═════ Supplied records
Lemma grows_visited st st' x : grows st st' → visited st x → visited st' x.
Proof.
  intros (_ & Hp & _) Hx. unfold visited in *. destruct (Hp x Hx) as [-> _]. done.
Qed.

Lemma grows_num st st' x : grows st st' → visited st x → num st' x = num st x.
Proof.
  intros (_ & Hp & _) Hx. unfold num. destruct (Hp x Hx) as [-> _]. done.
Qed.

Lemma grows_low st st' x : grows st st' → visited st x → low st' !! x = low st !! x.
Proof. intros (_ & Hp & _) Hx. by destruct (Hp x Hx) as [_ ->]. Qed.

Lemma grows_new st st' x :
  grows st st' → visited st' x → ¬ visited st x → index st ≤ num st' x.
Proof. intros (_ & _ & Hn & _). apply Hn. Qed.

Lemma grows_sccs st st' : grows st st' → ∃ new, sccs st' = sccs st ++ new.
Proof. by intros (_ & _ & _ & ?). Qed.

Lemma grows_trans st1 st2 st3 : grows st1 st2 → grows st2 st3 → grows st1 st3.
Proof.
  intros H12 H23. split; [|split; [|split]].
  - pose proof (grows_index _ _ H12). pose proof (grows_index _ _ H23). lia.
  - intros x Hx. pose proof (grows_visited _ _ _ H12 Hx) as Hx2.
    destruct H12 as (_ & Hp12 & _), H23 as (_ & Hp23 & _).
    destruct (Hp12 x Hx) as [<- <-]. by apply Hp23.
  - intros x Hx3 Hx1. destruct (decide (visited st2 x)) as [Hx2|Hx2].
    + rewrite (grows_num _ _ _ H23 Hx2). by apply (grows_new _ _ _ H12).
    + pose proof (grows_new _ _ _ H23 Hx3 Hx2). pose proof (grows_index _ _ H12). lia.
  - destruct (grows_sccs _ _ H12) as [n1 E1], (grows_sccs _ _ H23) as [n2 E2].
    exists (n1 ++ n2). by rewrite E2, E1, app_assoc.
Qed.

Lemma set_low_grows st0 st v n :
  ¬ visited st0 v → grows st0 st → grows st0 (set_low v n st).
Proof.
  intros Hv (Hi & Hp & Hn & Hs). split; [done|]. split; [|split; [done|done]].
  intros x Hx. destruct (Hp x Hx) as [Hi' Hl]. split; [done|].
  cbn. rewrite lookup_insert_ne; [done|]. intros ->. done.
Qed.

Lemma set_low_inv adj gray st v n :
  tarjan_inv adj gray st → tarjan_inv adj gray (set_low v n st).
Proof. intros []. by constructor. Qed.

(** The pop loop takes the stack down to and including [v]. *)
Lemma pop_component_spec v seg : ∀ rest os comp,
  NoDup (seg ++ v :: rest) →
  (∀ x, x ∈ seg ++ [v] → x ∈ os) →
  pop_component v (seg ++ v :: rest) os comp
  = Ok (rest, os ∖ list_to_set (seg ++ [v]), comp ++ seg ++ [v]).
Proof.
  induction seg as [|w seg IH]; intros rest os comp Hnd Hos; cbn [app pop_component].
  - rewrite bool_decide_eq_true_2 by (apply Hos; set_solver).
    rewrite bool_decide_eq_true_2 by done.
    do 2 f_equal. f_equal. set_solver.
  - rewrite bool_decide_eq_true_2 by (apply Hos; set_solver).
    apply NoDup_cons in Hnd as [Hw Hnd].
    rewrite bool_decide_eq_false_2 by set_solver.
    rewrite IH; [|done|].
    + do 2 f_equal; [f_equal; set_solver|by rewrite <- app_assoc].
    + intros x Hx. apply elem_of_difference. split; [apply Hos; set_solver|].
      assert (x ≠ w) by set_solver. set_solver.
Qed.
══════════
Exercise details:
This exercise requires that all of the entries be repeated exactly.

Exercise response:
Lemma grows_visited st st' x : grows st st' → visited st x → visited st' x.
Proof.
  intros (_ & Hp & _) Hx. unfold visited in *. destruct (Hp x Hx) as [-> _]. done.
Qed.

Lemma grows_num st st' x : grows st st' → visited st x → num st' x = num st x.
Proof.
  intros (_ & Hp & _) Hx. unfold num. destruct (Hp x Hx) as [-> _]. done.
Qed.

Lemma grows_low st st' x : grows st st' → visited st x → low st' !! x = low st !! x.
Proof. intros (_ & Hp & _) Hx. by destruct (Hp x Hx) as [_ ->]. Qed.

Lemma grows_new st st' x :
  grows st st' → visited st' x → ¬ visited st x → index st ≤ num st' x.
Proof. intros (_ & _ & Hn & _). apply Hn. Qed.

Lemma grows_sccs st st' : grows st st' → ∃ new, sccs st' = sccs st ++ new.
Proof. by intros (_ & _ & _ & ?). Qed.

Lemma grows_trans st1 st2 st3 : grows st1 st2 → grows st2 st3 → grows st1 st3.
Proof.
  intros H12 H23. split; [|split; [|split]].
  - pose proof (grows_index _ _ H12). pose proof (grows_index _ _ H23). lia.
  - intros x Hx. pose proof (grows_visited _ _ _ H12 Hx) as Hx2.
    destruct H12 as (_ & Hp12 & _), H23 as (_ & Hp23 & _).
    destruct (Hp12 x Hx) as [<- <-]. by apply Hp23.
  - intros x Hx3 Hx1. destruct (decide (visited st2 x)) as [Hx2|Hx2].
    + rewrite (grows_num _ _ _ H23 Hx2). by apply (grows_new _ _ _ H12).
    + pose proof (grows_new _ _ _ H23 Hx3 Hx2). pose proof (grows_index _ _ H12). lia.
  - destruct (grows_sccs _ _ H12) as [n1 E1], (grows_sccs _ _ H23) as [n2 E2].
    exists (n1 ++ n2). by rewrite E2, E1, app_assoc.
Qed.

Lemma set_low_grows st0 st v n :
  ¬ visited st0 v → grows st0 st → grows st0 (set_low v n st).
Proof.
  intros Hv (Hi & Hp & Hn & Hs). split; [done|]. split; [|split; [done|done]].
  intros x Hx. destruct (Hp x Hx) as [Hi' Hl]. split; [done|].
  cbn. rewrite lookup_insert_ne; [done|]. intros ->. done.
Qed.

Lemma set_low_inv adj gray st v n :
  tarjan_inv adj gray st → tarjan_inv adj gray (set_low v n st).
Proof. intros []. by constructor. Qed.

(** The pop loop takes the stack down to and including [v]. *)
Lemma pop_component_spec v seg : ∀ rest os comp,
  NoDup (seg ++ v :: rest) →
  (∀ x, x ∈ seg ++ [v] → x ∈ os) →
  pop_component v (seg ++ v :: rest) os comp
  = Ok (rest, os ∖ list_to_set (seg ++ [v]), comp ++ seg ++ [v]).
Proof.
  induction seg as [|w seg IH]; intros rest os comp Hnd Hos; cbn [app pop_component].
  - rewrite bool_decide_eq_true_2 by (apply Hos; set_solver).
    rewrite bool_decide_eq_true_2 by done.
    do 2 f_equal. f_equal. set_solver.
  - rewrite bool_decide_eq_true_2 by (apply Hos; set_solver).
    apply NoDup_cons in Hnd as [Hw Hnd].
    rewrite bool_decide_eq_false_2 by set_solver.
    rewrite IH; [|done|].
    + do 2 f_equal; [f_equal; set_solver|by rewrite <- app_assoc].
    + intros x Hx. apply elem_of_difference. split; [apply Hos; set_solver|].
      assert (x ≠ w) by set_solver. set_solver.
Qed.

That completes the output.